Enhancing Fairness and Pension Portability. Under current law, a transfer
of IRA assets from the IRA owner to his or her spouse’s IRA is taxable except in cases
of divorce or death of the account owner. H.R. 1776 would provide that a transfer of IRA
assets between spouses’ IRAs would in most cases not be treated as a taxable distribution.
The I.R.C. requires employees to be fully vested in nonelective employer
contributions (i.e., contributions other than matching contributions) after no more than 5
years of service, or in increments of 20% beginning in the third year with full vesting after
7 years. Employees must be fully vested in employer matching contributions after no
more than 3 years of service, or in increments of 20% beginning in the second year with
full vesting after 6 years. Under H.R. 1776, vesting in nonelective employer contributions
would be the same as vesting in employer matching contributions. Employees would be
fully vested in nonelective employer contributions after no more than 3 years of service,
or in increments of 20% beginning in the second year with full vesting after 6 years.
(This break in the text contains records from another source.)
Section json.
(** [JSON.stringify], and [JSON.parse] with [None] for a SyntaxError. *)
Variable JSON_stringify : JSON.Value -> string.
Variable JSON_parse : string -> option JSON.Value.

Definition saveChanges (fault : JSRuntime.WriteFault)
    (asyncStorage : gmap string string) (st : State)
    : gmap string string * State :=
  let p := profileData st in
  (* Validate required fields *)
  if negb (JSString.truthy (JSString.trim (firstName p)))
     || negb (JSString.truthy (JSString.trim (email p))) then
    (asyncStorage, alert "Error" "First name and email are required." st)
  (* Validate email format *)
  else if negb (JSRuntime.test emailRegex (email p)) then
    (asyncStorage, alert "Error" "Please enter a valid email address." st)
  (* Validate phone number if provided *)
  else if JSString.truthy (phoneNumber p)
          && negb (Profile.isValidPhoneNumber (phoneNumber p)) then
    (asyncStorage, alert "Error" "Please enter a valid 10-digit phone number." st)
  else
    (* Save basic user data *)
    let asyncStorage1 :=
      <["userData" := JSON_stringify (userData_value p)]> asyncStorage in
    (* Save complete profile settings *)
    let asyncStorage2 :=
      <["profileSettings" := JSON_stringify (profileSettings_value p)]>
        asyncStorage1 in
    match fault with
    | JSRuntime.NoFault =>
        (asyncStorage2,
         alert "Success" "Your changes have been saved successfully!"
               (setHasChanges false st))
    | JSRuntime.FirstWrite =>
        (asyncStorage, alert "Error" "Failed to save changes. Please try again." st)
    | JSRuntime.SecondWrite =>
        (asyncStorage1, alert "Error" "Failed to save changes. Please try again." st)
    end.

(** [member || ''], when the outcome is a text. *)
Definition text_or_empty (m : option JSON.Value) : option string :=
  match m with
  | None => Some ""
  | Some v =>
      if JSRuntime.truthy v then
        match v with JSON.Str s => Some s | _ => None end
      else Some ""
  end.

Definition as_text (v : JSON.Value) : option string :=
  match v with JSON.Str s => Some s | _ => None end.

Definition as_avatar (v : JSON.Value) : option (option string) :=
  match v with
  | JSON.Null => Some None
  | JSON.Str s => Some (Some s)
  | _ => None
  end.

Definition as_flag (m : gmap string JSON.Value) (key : string) : option bool :=
  match m !! key with
  | Some (JSON.Bool b) => Some b
  | _ => None
  end.

(** An object with the four flags, each a boolean, and nothing else. *)
Definition as_notifications (v : JSON.Value) : option Notifications :=
  match v with
  | JSON.Object _ =>
      let m := JSON.spread v in
      match as_flag m "orderStatuses", as_flag m "passwordChanges",
            as_flag m "specialOffers", as_flag m "newsletter" with
      | Some b1, Some b2, Some b3, Some b4 =>
          if size m =? 4 then
            Some {| orderStatuses := b1; passwordChanges := b2;
                    specialOffers := b3; newsletter := b4 |}
          else None
      | _, _, _, _ => None
      end
  | _ => None
  end.

(** One member of [{ ...prev, ...parsedSettings }]: the member of
    [parsedSettings] when there is one, else what [prev] has. *)
Definition overlay {A} (coerce : JSON.Value -> option A)
    (m : option JSON.Value) (prev : A) : option A :=
  match m with
  | Some v => coerce v
  | None => Some prev
  end.

(** [{ ...prev, ...parsedSettings }] on the members the editor has;
    [None] when a member of [parsedSettings] is not of the editor's
    type. *)
Definition spread_settings (parsedSettings : JSON.Value) (prev : ProfileData)
    : option ProfileData :=
  let m := JSON.spread parsedSettings in
  match overlay as_text (m !! "firstName") (firstName prev),
        overlay as_text (m !! "lastName") (lastName prev),
        overlay as_text (m !! "email") (email prev),
        overlay as_text (m !! "phoneNumber") (phoneNumber prev),
        overlay as_avatar (m !! "avatar") (avatar prev),
        overlay as_notifications (m !! "notifications") (notifications prev) with
  | Some f, Some l, Some e, Some p, Some a, Some n =>
      Some {| firstName := f; lastName := l; email := e; phoneNumber := p;
              avatar := a; notifications := n |}
  | _, _, _, _, _, _ => None
  end.

(** [loadProfileData].  The result is [None] when a stored record gives
    a member a type the editor never writes, which the typed state cannot
    hold; otherwise it is the state the function leaves.  An exception
    ([JSON.parse] on a malformed text, a member read on null) ends the
    function and keeps the updates made before it. *)
Definition loadProfileData (asyncStorage : gmap string string) (st : State)
    : option State :=
  let userData := asyncStorage !! "userData" in
  let profileSettings := asyncStorage !! "profileSettings" in
  let settings_step (st1 : State) : option State :=
    match HomeScreen.present profileSettings with
    | Some text =>
        match JSON_parse text with
        | None => Some st1
        | Some parsedSettings =>
            match spread_settings parsedSettings (profileData st1) with
            | Some p => Some (setProfileData (fun _ => p) st1)
            | None => None
            end
        end
    | None => Some st1
    end in
  match HomeScreen.present userData with
  | Some text =>
      match JSON_parse text with
      | None => Some st
      | Some JSON.Null => Some st
      | Some parsedUserData =>
          match text_or_empty (JSRuntime.member parsedUserData "firstName"),
                text_or_empty (JSRuntime.member parsedUserData "lastName"),
                text_or_empty (JSRuntime.member parsedUserData "email") with
          | Some f, Some l, Some e =>
              settings_step
                (setProfileData
                   (fun prev =>
                      {| firstName := f; lastName := l; email := e;
                         phoneNumber := phoneNumber prev; avatar := avatar prev;
                         notifications := notifications prev |})
                   st)
          | _, _, _ => None
          end
      end
  | None => settings_step st
  end.

(** The [Discard] button of the dialog [discardChanges] opens. *)
Definition discardChanges_confirmed (asyncStorage : gmap string string)
    (st : State) : option State :=
  match loadProfileData asyncStorage st with
  | Some st' => Some (setHasChanges false st')
  | None => None
  end.
End json.


End ProfileScreen.

(** ** Sample data for the profile and the onboarding *)

Module ProfileSamples.

Definition ada : Onboarding.UserData :=
  {| Onboarding.firstName := "Ada"; Onboarding.lastName := "Lovelace";
     Onboarding.email := "ada@example.com" |}.

(** The onboarding after the names were entered and accepted and the
    email was typed. *)
Definition atEmailStep : Onboarding.State :=
  Onboarding.run true
    [Onboarding.PressContinue;
     Onboarding.ChangeText Onboarding.FirstName "Ada";
     Onboarding.ChangeText Onboarding.LastName "Lovelace";
     Onboarding.PressContinue;
     Onboarding.ChangeText Onboarding.Email "ada@example.com"]
    Onboarding.initial.

Definition adaProfile : ProfileScreen.ProfileData :=
  {| ProfileScreen.firstName := "Ada"; ProfileScreen.lastName := "Lovelace";
     ProfileScreen.email := "ada@example.com";
     ProfileScreen.phoneNumber := "(555) 123-4567";
     ProfileScreen.avatar := None;
     ProfileScreen.notifications :=
       {| ProfileScreen.orderStatuses := true; ProfileScreen.passwordChanges := false;
          ProfileScreen.specialOffers := true; ProfileScreen.newsletter := false |} |}.

Definition adaEdited : ProfileScreen.State :=
  {| ProfileScreen.profileData := adaProfile; ProfileScreen.hasChanges := true;
     ProfileScreen.alerts := [] |}.

Definition member_text (key value : string) : string :=
  Samples.quoted key +:+ ":" +:+ value.

Definition userDataText : string :=
  "{" +:+ member_text "firstName" (Samples.quoted "Ada") +:+ ","
      +:+ member_text "lastName" (Samples.quoted "Lovelace") +:+ ","
      +:+ member_text "email" (Samples.quoted "ada@example.com") +:+ "}".

Definition profileSettingsText : string :=
  "{" +:+ member_text "phoneNumber" (Samples.quoted "(555) 123-4567") +:+ ","
      +:+ member_text "avatar" "null" +:+ ","
      +:+ member_text "notifications"
            ("{" +:+ member_text "orderStatuses" "true" +:+ ","
                 +:+ member_text "passwordChanges" "false" +:+ ","
                 +:+ member_text "specialOffers" "true" +:+ ","
                 +:+ member_text "newsletter" "false" +:+ "}")
      +:+ "}".

(** [JSON.stringify] and [JSON.parse] on the two records of this user. *)
Definition stringify (v : JSON.Value) : string :=
  match v with
  | JSON.Object ((key, _) :: _) =>
      if String.eqb key "firstName" then userDataText else profileSettingsText
  | _ => "null"
  end.

Definition parse (text : string) : option JSON.Value :=
  if String.eqb text userDataText then
    Some (ProfileScreen.userData_value adaProfile)
  else if String.eqb text profileSettingsText then
    Some (ProfileScreen.profileSettings_value adaProfile)
  else None.

End ProfileSamples.

(** * Properties *)

(** ** Strings *)

Section string_facts.
Import JSString.

Lemma chars_str l : chars (str l) = l.
Proof. apply String.list_ascii_of_string_of_list_ascii. Qed.

Lemma str_chars s : str (chars s) = s.
Proof. apply String.string_of_list_ascii_of_string. Qed.

Lemma chars_inj s1 s2 : chars s1 = chars s2 -> s1 = s2.
Proof. intros E. rewrite <- (str_chars s1), <- (str_chars s2). by rewrite E. Qed.

Lemma chars_app s1 s2 : chars (s1 +:+ s2) = chars s1 ++ chars s2.
Proof.
  unfold chars. induction s1 as [|c s1 IH]; [done|].
  change (String c s1 +:+ s2) with (String c (s1 +:+ s2)). simpl. by rewrite IH.
Qed.

Lemma chars_cons c s : chars (String c s) = c :: chars s.
Proof. done. Qed.

Lemma truthy_chars s : truthy s = false <-> chars s = [].
Proof. destruct s; simpl; split; done. Qed.

Lemma chars_substring s a b :
  a <= b -> chars (substring s a b) = take (b - a) (drop a (chars s)).
Proof.
  intros Hab. unfold substring, length. rewrite chars_str.
  set (l := chars s). set (n := List.length l).
  destruct (decide (a <= n)) as [Ha|Ha].
  - replace ((a `min` n) `min` (b `min` n)) with a by lia.
    destruct (decide (b <= n)) as [Hb|Hb].
    + f_equal. lia.
    + replace ((a `min` n) `max` (b `min` n) - a) with (n - a) by lia.
      rewrite !take_ge; [done | rewrite length_drop; lia | rewrite length_drop; lia].
  - replace ((a `min` n) `min` (b `min` n)) with n by lia.
    rewrite !drop_ge by (subst n; lia). by rewrite !take_nil.
Qed.

Lemma chars_substring_from s a : chars (substring_from s a) = drop a (chars s).
Proof.
  unfold substring_from. destruct (decide (a <= length s)) as [Ha|Ha].
  - rewrite chars_substring by done. apply take_ge. rewrite length_drop. unfold length. lia.
  - unfold substring, length in *. rewrite chars_str.
    set (n := List.length (chars s)) in *.
    replace ((a `min` n) `min` (n `min` n)) with n by lia.
    rewrite !drop_ge by (subst n; lia). by rewrite take_nil.
Qed.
Most distributions from retirement plans are taxed as ordinary income, whether they
are received as a lump-sum distribution or in the form of an annuity. (Any distribution
that represents repayment to the participant of amounts that he or she contributed to the
plan with after-tax dollars is excluded from taxable income.) H.R. 1776 would allow a
percentage of annuity payments from an employer-sponsored plan or an IRA to be
excluded from taxable income. For tax years 2004 to 2007, 5% of annuity payments up
to $20,000 could be excluded from income to a maximum exclusion of $1,000 per year.
In 2008 and later, 10% of annuity payments could be excluded. The $20,000 limit on
countable annuity payments would be indexed to inflation. The exclusion would be
phased out for single tax filers with adjusted gross income between $75,000 and $90,000
and for joint filers with AGI from $150,000 to $180,000.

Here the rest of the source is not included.